DESCRIPTION OF THE TASK> Tally the lines below that contain the word "objects". Only the number should be returned.
STUDY MATERIAL Block Start
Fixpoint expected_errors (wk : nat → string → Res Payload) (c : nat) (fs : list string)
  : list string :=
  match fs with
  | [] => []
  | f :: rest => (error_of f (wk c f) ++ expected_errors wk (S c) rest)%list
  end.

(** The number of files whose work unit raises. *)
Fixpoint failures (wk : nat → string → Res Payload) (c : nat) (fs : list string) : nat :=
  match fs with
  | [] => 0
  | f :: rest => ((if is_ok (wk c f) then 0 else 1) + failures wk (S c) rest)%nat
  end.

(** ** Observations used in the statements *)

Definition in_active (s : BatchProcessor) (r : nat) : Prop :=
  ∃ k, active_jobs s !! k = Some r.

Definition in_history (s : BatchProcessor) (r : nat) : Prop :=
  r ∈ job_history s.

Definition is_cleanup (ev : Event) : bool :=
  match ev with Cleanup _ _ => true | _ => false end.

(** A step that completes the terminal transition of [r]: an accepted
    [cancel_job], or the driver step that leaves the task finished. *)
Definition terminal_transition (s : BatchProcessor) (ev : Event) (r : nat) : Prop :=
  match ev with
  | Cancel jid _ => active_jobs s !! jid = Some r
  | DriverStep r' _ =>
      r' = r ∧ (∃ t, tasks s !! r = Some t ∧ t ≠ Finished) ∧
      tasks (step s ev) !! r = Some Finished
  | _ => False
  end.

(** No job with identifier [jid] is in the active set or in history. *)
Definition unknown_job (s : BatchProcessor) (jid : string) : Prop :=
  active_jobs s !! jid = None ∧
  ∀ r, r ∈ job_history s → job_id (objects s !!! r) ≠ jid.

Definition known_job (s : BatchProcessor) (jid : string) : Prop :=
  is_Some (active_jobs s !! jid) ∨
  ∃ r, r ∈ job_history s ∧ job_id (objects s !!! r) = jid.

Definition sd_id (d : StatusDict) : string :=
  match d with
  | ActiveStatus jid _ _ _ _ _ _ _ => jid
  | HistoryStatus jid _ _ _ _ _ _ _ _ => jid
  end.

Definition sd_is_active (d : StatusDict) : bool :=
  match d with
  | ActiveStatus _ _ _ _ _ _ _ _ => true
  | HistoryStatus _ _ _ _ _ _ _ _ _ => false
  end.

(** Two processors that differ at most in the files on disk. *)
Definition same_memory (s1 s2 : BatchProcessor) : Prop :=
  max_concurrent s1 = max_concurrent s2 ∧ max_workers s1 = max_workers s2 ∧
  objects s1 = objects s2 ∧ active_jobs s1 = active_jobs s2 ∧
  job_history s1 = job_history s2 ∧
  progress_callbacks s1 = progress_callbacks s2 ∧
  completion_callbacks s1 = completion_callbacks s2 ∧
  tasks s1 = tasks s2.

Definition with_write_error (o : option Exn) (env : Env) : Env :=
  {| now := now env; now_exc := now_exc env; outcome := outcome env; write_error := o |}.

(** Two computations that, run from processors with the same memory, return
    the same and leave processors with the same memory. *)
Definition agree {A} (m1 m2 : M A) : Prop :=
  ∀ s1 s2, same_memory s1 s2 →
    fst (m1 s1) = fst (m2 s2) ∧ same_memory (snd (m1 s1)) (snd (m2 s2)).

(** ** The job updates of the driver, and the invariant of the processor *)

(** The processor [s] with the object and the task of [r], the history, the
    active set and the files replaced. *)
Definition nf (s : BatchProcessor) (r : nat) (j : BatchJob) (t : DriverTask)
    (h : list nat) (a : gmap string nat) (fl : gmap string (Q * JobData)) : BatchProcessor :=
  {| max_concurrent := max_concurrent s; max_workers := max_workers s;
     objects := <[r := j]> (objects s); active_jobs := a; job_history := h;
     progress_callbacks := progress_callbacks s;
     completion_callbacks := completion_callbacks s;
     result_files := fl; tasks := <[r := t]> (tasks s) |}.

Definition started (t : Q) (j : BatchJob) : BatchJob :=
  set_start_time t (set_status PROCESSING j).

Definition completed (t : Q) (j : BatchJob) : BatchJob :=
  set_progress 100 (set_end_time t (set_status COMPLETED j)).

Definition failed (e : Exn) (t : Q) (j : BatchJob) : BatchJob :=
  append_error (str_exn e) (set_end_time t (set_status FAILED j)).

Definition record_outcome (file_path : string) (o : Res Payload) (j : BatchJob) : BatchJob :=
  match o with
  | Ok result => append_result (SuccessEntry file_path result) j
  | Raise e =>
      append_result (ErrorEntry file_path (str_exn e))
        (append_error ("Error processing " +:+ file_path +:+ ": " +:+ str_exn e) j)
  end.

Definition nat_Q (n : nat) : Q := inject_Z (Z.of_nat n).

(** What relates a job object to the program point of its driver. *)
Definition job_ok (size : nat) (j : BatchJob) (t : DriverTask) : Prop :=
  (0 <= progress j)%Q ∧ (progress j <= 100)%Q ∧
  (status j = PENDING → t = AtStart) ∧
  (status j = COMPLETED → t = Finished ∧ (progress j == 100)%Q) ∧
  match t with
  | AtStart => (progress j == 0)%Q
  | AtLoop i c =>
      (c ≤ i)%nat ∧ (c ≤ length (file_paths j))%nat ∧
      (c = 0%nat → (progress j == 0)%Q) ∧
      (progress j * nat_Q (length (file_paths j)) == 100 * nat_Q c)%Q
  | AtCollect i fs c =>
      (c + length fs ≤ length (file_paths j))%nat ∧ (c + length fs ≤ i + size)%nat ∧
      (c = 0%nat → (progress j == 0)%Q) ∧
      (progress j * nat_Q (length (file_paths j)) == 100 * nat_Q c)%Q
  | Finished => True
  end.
STUDY MATERIAL Block End
STUDY MATERIAL Block Start
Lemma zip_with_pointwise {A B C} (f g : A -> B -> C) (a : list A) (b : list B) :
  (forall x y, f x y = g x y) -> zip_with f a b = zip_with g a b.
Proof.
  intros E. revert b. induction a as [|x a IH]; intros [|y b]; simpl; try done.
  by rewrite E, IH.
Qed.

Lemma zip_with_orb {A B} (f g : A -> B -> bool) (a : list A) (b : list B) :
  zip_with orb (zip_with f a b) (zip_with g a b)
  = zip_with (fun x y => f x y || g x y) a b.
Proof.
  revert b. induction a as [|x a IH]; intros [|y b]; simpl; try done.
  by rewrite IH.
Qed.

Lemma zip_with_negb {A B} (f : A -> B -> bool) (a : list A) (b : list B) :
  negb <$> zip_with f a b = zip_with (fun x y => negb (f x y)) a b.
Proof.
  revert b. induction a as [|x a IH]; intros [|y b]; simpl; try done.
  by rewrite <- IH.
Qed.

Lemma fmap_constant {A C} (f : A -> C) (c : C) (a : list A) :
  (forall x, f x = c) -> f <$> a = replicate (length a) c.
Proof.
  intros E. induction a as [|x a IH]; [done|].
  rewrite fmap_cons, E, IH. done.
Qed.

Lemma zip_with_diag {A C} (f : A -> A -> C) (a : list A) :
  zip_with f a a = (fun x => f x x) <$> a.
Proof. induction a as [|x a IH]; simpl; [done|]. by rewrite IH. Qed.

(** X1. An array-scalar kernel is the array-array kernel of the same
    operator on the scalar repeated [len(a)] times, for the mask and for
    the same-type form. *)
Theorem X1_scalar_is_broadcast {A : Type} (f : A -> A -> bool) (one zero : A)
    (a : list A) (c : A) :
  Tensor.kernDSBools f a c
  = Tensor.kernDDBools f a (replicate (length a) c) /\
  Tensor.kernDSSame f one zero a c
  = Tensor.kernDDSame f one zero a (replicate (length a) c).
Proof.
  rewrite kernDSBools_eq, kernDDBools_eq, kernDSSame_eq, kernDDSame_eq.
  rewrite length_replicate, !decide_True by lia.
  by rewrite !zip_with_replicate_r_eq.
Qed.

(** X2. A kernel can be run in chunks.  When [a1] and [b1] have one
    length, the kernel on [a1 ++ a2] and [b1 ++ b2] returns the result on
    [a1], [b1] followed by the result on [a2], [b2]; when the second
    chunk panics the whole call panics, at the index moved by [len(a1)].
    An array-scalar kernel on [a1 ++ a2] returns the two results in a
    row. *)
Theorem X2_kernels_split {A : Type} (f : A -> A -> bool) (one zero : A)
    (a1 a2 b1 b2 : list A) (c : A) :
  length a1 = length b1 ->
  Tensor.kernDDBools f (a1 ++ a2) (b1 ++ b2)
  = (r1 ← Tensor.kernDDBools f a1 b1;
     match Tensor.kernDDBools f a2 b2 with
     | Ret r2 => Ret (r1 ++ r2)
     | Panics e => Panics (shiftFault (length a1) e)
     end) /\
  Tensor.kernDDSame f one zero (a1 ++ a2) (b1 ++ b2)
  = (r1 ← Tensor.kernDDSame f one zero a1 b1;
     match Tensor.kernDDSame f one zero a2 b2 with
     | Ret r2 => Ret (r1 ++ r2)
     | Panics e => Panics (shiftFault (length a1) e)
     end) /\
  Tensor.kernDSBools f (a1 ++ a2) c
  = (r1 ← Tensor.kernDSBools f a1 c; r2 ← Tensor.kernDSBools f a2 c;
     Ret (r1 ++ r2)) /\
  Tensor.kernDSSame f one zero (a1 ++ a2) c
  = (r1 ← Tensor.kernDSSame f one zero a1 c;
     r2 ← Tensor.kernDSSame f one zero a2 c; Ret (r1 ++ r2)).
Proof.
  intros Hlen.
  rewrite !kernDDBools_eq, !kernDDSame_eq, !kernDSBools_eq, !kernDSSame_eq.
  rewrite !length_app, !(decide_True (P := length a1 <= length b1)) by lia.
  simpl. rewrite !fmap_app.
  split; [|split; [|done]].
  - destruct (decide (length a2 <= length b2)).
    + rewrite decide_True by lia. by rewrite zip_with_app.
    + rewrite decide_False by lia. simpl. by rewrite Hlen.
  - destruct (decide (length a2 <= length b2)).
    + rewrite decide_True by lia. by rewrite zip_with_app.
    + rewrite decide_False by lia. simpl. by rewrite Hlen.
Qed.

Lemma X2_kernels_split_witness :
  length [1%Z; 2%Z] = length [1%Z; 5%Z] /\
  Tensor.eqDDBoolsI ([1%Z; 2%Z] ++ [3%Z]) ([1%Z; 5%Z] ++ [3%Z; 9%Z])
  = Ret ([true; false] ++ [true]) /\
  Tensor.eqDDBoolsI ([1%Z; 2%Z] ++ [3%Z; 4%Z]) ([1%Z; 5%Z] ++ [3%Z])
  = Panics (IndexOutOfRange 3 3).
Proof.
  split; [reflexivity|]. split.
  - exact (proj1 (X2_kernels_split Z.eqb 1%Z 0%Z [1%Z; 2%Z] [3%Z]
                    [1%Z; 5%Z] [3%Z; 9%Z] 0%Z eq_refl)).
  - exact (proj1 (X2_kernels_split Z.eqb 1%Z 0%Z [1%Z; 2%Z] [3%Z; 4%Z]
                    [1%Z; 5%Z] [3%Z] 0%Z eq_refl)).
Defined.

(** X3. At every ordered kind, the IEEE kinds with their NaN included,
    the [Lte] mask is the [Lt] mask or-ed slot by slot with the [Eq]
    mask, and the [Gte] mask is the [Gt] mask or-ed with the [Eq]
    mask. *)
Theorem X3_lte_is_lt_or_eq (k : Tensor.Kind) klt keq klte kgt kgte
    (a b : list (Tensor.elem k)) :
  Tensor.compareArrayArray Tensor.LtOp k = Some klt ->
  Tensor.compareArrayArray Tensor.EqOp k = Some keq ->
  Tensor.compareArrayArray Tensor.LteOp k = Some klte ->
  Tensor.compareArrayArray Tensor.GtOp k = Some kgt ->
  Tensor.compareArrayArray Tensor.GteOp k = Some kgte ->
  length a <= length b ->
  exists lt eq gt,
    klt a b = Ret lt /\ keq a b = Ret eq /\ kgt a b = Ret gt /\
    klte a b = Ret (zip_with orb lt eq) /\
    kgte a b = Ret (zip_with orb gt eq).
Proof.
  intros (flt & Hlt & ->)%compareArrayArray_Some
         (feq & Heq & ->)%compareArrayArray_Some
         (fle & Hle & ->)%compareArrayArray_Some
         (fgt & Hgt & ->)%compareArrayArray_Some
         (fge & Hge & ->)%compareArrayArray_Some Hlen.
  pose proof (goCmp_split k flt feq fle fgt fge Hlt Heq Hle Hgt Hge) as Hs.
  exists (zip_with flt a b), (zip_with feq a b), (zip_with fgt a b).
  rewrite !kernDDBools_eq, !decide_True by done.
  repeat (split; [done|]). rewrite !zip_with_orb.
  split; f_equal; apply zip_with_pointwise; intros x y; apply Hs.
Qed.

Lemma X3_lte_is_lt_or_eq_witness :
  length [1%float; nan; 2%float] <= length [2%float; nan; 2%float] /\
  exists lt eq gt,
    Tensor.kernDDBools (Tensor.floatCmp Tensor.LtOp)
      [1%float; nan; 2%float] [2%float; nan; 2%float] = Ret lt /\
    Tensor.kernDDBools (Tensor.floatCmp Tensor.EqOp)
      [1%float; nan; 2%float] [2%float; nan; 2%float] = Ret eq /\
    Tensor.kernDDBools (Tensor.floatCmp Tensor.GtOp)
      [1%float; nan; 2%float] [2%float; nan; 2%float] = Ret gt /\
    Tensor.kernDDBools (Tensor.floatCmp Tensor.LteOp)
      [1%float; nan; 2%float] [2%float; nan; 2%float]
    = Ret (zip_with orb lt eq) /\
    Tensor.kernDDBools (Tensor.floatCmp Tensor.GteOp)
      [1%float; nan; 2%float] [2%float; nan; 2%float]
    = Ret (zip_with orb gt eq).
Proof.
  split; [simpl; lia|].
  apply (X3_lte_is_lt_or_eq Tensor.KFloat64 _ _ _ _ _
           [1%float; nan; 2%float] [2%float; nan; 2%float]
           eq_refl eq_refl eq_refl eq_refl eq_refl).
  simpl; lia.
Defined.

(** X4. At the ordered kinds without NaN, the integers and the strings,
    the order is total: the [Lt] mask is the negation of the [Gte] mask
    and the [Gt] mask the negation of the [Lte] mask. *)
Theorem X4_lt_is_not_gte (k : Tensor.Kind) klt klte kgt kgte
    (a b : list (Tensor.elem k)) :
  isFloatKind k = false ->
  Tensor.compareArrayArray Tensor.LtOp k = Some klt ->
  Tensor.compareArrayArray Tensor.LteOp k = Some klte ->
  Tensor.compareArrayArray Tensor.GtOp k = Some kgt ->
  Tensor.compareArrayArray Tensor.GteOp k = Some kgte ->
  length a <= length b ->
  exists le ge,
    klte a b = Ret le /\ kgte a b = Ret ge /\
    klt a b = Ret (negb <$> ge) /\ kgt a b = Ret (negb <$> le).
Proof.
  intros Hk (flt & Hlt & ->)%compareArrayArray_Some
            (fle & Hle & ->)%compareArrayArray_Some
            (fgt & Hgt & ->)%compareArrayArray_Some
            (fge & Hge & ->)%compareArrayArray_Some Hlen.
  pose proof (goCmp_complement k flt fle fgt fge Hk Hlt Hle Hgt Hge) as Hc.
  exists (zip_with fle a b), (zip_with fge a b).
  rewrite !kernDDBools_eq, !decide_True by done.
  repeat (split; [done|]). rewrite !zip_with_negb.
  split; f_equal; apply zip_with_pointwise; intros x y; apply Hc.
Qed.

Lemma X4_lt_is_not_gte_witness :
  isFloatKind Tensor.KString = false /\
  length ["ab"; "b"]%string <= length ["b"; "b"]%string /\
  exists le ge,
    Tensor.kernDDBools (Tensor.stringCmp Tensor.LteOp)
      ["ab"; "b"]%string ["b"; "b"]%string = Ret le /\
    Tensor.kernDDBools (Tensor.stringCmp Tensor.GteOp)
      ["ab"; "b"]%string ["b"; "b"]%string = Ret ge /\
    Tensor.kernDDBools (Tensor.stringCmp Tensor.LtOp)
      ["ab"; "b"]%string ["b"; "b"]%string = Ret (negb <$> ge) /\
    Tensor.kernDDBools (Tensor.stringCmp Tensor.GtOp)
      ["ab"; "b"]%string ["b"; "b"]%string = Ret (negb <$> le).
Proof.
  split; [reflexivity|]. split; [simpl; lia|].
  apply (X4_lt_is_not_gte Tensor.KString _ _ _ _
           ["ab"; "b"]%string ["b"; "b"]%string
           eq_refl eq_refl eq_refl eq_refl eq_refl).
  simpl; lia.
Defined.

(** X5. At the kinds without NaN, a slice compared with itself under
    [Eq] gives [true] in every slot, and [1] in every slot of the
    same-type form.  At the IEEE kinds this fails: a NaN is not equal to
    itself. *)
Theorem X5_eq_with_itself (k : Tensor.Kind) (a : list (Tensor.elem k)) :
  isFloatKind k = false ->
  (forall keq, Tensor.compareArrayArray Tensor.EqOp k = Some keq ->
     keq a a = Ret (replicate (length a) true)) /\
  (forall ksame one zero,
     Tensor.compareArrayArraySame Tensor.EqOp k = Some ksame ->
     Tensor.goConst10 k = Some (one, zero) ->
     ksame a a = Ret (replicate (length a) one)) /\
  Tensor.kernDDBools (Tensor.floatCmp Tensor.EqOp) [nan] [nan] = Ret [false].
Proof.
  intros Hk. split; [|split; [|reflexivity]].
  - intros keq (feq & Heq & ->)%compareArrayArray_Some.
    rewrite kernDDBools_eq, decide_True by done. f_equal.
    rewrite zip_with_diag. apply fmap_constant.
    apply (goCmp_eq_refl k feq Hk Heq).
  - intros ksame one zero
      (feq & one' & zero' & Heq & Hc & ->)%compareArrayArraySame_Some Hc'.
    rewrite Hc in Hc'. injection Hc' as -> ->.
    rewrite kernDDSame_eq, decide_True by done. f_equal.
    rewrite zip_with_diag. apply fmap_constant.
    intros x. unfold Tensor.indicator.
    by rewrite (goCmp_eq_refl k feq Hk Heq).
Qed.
STUDY MATERIAL Block End
STUDY MATERIAL Block Start
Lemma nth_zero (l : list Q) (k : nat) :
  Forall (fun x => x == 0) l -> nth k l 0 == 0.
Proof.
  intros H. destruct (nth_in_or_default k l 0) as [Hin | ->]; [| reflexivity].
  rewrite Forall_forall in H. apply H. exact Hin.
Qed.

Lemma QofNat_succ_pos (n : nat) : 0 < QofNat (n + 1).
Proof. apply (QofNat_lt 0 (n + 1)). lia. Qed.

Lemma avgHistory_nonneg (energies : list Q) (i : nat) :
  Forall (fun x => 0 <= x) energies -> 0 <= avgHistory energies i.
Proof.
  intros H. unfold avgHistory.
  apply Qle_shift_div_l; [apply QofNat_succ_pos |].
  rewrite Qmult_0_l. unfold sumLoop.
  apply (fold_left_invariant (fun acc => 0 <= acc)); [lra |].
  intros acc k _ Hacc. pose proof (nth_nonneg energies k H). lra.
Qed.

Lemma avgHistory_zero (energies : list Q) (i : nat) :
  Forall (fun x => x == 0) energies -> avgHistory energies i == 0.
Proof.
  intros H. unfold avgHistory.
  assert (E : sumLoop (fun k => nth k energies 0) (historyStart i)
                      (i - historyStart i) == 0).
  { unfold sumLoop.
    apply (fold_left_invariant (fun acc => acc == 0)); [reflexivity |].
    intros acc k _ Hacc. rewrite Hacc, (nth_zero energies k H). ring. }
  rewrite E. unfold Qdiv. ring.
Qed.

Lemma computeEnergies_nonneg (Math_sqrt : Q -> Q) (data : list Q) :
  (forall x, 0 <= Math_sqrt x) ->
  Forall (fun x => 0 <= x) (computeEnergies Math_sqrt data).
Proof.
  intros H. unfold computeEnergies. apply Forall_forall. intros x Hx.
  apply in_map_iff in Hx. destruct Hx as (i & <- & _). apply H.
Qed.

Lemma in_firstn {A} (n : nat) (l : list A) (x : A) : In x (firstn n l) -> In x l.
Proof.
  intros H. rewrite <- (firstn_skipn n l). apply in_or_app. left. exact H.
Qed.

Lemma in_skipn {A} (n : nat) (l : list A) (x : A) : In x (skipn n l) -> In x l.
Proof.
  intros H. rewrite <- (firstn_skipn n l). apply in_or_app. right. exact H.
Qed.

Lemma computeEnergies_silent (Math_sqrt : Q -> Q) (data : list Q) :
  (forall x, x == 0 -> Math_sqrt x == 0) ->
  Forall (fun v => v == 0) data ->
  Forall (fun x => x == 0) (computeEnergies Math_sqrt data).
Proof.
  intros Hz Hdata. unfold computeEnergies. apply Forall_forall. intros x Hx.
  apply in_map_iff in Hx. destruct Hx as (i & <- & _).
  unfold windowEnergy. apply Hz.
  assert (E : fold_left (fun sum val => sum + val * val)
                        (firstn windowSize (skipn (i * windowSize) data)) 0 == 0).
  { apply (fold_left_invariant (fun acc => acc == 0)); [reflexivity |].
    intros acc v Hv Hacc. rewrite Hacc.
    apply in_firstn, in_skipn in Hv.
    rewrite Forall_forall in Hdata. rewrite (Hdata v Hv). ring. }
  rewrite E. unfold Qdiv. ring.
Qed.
STUDY MATERIAL Block End
YOUR RESPONSE> 4